DATA FOR THE TASK ::
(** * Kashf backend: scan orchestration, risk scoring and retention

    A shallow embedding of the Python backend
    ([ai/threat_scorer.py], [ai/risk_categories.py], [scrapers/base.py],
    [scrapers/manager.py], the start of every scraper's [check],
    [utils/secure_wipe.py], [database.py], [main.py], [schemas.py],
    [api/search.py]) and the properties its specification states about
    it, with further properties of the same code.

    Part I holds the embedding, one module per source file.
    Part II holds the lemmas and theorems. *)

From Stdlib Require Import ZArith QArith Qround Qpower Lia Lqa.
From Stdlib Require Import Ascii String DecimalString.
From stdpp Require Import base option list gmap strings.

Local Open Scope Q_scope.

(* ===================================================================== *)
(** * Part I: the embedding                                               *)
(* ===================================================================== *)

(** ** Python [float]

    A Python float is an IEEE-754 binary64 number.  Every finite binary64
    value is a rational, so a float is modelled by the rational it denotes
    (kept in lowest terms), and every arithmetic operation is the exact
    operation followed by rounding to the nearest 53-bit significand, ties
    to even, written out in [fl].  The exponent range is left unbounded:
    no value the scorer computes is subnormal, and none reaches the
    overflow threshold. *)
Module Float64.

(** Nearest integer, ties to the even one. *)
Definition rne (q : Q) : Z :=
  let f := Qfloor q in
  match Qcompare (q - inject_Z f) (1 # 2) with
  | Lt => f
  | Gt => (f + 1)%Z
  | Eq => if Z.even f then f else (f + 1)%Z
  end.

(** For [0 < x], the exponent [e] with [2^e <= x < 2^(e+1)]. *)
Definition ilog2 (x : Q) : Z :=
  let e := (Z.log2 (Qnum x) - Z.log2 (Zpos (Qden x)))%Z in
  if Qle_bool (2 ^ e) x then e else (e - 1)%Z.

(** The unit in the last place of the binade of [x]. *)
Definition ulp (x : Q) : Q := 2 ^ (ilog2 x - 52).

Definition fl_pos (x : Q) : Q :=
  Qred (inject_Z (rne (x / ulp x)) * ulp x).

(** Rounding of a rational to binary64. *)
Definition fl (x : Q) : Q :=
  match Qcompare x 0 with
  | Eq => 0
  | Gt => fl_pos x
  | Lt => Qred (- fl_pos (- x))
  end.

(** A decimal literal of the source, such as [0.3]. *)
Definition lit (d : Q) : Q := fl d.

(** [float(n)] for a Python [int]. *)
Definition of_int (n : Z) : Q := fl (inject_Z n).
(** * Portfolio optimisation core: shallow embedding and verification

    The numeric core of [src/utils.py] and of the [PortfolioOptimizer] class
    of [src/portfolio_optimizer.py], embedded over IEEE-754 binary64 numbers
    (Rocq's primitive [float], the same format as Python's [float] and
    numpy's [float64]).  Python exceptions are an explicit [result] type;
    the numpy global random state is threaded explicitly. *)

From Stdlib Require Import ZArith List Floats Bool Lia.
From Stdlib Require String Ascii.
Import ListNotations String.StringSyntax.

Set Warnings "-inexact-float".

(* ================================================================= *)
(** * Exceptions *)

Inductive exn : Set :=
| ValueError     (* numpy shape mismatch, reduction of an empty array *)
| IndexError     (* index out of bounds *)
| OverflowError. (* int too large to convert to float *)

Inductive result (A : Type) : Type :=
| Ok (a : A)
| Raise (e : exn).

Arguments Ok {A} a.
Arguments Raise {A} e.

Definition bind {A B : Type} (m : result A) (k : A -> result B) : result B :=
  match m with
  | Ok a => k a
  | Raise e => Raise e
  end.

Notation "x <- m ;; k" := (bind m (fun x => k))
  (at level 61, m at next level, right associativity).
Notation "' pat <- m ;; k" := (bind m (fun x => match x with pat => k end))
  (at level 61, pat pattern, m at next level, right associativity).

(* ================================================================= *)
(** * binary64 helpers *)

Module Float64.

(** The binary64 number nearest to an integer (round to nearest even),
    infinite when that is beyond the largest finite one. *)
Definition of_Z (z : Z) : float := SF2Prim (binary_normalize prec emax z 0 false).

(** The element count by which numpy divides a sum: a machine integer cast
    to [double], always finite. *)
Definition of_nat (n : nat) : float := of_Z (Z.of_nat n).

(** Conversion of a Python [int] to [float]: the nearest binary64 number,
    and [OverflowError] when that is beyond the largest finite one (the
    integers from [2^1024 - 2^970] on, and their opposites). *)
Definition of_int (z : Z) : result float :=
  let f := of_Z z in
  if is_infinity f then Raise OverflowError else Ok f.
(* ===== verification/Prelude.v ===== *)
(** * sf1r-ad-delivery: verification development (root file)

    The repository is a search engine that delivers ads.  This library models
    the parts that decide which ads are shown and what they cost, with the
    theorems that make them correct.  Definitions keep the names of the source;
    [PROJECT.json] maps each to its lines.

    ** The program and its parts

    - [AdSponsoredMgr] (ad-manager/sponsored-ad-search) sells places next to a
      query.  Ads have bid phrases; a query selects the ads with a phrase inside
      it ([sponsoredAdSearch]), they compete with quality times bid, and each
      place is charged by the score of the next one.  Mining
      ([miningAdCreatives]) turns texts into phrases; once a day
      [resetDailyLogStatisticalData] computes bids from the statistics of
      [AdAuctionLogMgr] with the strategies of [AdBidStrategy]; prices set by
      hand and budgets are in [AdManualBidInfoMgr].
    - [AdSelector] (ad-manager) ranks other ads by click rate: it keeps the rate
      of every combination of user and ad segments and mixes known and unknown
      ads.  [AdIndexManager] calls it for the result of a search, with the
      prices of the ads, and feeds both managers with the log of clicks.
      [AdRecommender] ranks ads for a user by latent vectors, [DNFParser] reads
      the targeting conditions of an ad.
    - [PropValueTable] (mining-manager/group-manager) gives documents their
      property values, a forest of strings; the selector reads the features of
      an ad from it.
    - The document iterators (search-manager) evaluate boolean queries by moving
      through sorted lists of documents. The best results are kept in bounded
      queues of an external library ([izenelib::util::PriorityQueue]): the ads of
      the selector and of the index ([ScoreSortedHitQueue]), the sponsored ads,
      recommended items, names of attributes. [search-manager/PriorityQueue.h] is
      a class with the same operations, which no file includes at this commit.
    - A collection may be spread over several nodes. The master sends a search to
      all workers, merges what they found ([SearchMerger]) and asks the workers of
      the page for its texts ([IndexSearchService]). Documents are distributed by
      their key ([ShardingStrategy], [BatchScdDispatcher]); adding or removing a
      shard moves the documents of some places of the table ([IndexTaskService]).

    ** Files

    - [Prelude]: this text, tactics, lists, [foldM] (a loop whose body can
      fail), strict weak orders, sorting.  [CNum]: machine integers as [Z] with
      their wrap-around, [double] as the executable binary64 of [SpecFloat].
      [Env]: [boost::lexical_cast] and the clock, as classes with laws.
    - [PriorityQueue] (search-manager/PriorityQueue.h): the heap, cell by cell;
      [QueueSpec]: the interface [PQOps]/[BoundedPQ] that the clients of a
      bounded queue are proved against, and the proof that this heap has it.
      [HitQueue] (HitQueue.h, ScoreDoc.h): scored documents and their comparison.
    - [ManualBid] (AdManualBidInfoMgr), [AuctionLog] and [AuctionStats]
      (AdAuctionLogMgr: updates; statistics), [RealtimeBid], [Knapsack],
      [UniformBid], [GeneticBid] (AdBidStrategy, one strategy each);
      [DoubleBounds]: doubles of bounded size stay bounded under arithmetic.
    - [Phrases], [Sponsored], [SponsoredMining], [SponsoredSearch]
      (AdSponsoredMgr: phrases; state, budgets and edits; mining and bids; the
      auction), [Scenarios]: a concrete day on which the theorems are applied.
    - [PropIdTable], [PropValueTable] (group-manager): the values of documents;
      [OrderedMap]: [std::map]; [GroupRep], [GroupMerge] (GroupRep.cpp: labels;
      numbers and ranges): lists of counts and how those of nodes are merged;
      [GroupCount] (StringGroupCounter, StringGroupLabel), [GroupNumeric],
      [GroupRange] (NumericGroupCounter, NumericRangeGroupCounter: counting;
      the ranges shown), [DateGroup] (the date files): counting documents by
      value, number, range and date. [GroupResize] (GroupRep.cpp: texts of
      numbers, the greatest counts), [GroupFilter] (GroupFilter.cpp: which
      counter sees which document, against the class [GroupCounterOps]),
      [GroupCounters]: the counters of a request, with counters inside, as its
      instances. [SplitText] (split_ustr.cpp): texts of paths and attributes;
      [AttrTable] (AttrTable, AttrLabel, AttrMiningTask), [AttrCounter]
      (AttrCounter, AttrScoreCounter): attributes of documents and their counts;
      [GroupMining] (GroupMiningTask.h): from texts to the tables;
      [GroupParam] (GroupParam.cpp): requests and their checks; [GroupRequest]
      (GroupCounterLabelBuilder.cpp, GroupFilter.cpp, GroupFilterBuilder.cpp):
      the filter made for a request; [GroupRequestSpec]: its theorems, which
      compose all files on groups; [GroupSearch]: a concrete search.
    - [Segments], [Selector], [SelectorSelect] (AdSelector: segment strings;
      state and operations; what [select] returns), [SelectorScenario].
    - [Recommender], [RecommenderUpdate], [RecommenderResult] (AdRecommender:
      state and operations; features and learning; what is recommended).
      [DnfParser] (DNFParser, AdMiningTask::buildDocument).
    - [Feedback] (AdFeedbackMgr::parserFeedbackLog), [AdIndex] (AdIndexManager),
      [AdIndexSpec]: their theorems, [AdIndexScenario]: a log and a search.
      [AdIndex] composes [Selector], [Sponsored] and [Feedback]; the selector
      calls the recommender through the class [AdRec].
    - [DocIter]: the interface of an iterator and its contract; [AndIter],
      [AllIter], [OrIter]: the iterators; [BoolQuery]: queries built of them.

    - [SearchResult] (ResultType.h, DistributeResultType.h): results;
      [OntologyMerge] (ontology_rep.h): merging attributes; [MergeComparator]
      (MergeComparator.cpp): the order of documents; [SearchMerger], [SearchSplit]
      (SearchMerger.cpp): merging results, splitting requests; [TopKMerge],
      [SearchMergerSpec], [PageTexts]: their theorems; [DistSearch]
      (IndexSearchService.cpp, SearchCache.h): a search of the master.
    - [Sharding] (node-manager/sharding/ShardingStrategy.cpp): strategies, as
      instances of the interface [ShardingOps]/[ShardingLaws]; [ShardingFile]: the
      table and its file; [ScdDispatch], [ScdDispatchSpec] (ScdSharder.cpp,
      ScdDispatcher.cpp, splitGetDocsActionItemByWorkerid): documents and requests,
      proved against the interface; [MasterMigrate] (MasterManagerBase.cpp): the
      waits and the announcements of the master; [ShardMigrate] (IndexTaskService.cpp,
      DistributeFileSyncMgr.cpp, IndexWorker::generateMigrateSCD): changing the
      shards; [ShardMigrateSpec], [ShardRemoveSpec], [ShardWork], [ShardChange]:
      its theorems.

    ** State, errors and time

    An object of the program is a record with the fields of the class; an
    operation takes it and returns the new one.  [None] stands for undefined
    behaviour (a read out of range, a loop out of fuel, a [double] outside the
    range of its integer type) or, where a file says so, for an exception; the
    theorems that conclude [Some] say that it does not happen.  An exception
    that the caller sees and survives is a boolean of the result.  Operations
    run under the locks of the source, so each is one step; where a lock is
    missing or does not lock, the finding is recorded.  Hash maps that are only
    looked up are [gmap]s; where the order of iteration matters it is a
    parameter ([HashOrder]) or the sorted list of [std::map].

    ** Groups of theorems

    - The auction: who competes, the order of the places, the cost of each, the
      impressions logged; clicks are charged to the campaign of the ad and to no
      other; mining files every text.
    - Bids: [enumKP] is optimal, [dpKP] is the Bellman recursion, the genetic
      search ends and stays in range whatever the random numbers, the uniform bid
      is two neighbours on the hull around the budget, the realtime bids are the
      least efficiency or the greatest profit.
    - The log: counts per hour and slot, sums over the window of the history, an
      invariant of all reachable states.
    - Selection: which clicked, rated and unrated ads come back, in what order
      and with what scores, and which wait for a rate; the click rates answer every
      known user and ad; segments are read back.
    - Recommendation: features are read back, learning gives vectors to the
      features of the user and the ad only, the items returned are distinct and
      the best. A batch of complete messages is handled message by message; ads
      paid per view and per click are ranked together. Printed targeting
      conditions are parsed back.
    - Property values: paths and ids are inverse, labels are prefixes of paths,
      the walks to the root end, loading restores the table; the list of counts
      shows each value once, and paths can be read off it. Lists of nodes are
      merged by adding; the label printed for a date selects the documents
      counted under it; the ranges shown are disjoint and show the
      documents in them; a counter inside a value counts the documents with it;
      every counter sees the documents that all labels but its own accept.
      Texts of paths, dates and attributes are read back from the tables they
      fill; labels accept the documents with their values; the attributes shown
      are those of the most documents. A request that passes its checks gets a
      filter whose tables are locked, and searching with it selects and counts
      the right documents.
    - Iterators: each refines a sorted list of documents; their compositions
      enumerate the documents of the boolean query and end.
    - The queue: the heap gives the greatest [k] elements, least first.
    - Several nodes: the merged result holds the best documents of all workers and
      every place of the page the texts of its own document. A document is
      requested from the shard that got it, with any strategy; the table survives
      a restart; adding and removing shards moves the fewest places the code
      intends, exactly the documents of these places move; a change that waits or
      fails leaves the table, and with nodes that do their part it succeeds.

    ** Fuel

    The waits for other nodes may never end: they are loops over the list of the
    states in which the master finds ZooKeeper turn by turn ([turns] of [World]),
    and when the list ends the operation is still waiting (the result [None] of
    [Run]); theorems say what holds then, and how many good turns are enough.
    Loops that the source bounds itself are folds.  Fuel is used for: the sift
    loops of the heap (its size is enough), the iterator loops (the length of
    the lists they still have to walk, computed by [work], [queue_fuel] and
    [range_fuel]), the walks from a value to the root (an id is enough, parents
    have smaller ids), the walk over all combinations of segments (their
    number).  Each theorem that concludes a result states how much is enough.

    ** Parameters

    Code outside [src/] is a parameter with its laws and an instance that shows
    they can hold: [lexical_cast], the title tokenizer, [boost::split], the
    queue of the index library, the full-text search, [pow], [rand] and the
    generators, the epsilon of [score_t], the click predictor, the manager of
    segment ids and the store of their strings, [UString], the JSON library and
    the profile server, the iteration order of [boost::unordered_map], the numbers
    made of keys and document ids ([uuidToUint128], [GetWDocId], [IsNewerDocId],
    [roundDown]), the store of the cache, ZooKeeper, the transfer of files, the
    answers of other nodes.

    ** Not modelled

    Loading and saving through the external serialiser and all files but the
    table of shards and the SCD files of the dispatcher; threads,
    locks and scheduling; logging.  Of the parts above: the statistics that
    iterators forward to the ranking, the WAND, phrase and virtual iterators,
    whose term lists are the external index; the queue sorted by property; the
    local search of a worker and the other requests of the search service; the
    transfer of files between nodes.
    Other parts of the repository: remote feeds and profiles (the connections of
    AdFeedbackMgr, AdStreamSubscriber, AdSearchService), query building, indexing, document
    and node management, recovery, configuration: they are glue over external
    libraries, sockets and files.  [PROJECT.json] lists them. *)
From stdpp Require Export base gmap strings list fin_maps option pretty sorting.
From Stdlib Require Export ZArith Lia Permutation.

EXERCISE DETAILS :: Pull every line with "outside" from the records.

EXPECTED ANSWER ::
    behaviour (a read out of range, a loop out of fuel, a [double] outside the
    Code outside [src/] is a parameter with its laws and an instance that shows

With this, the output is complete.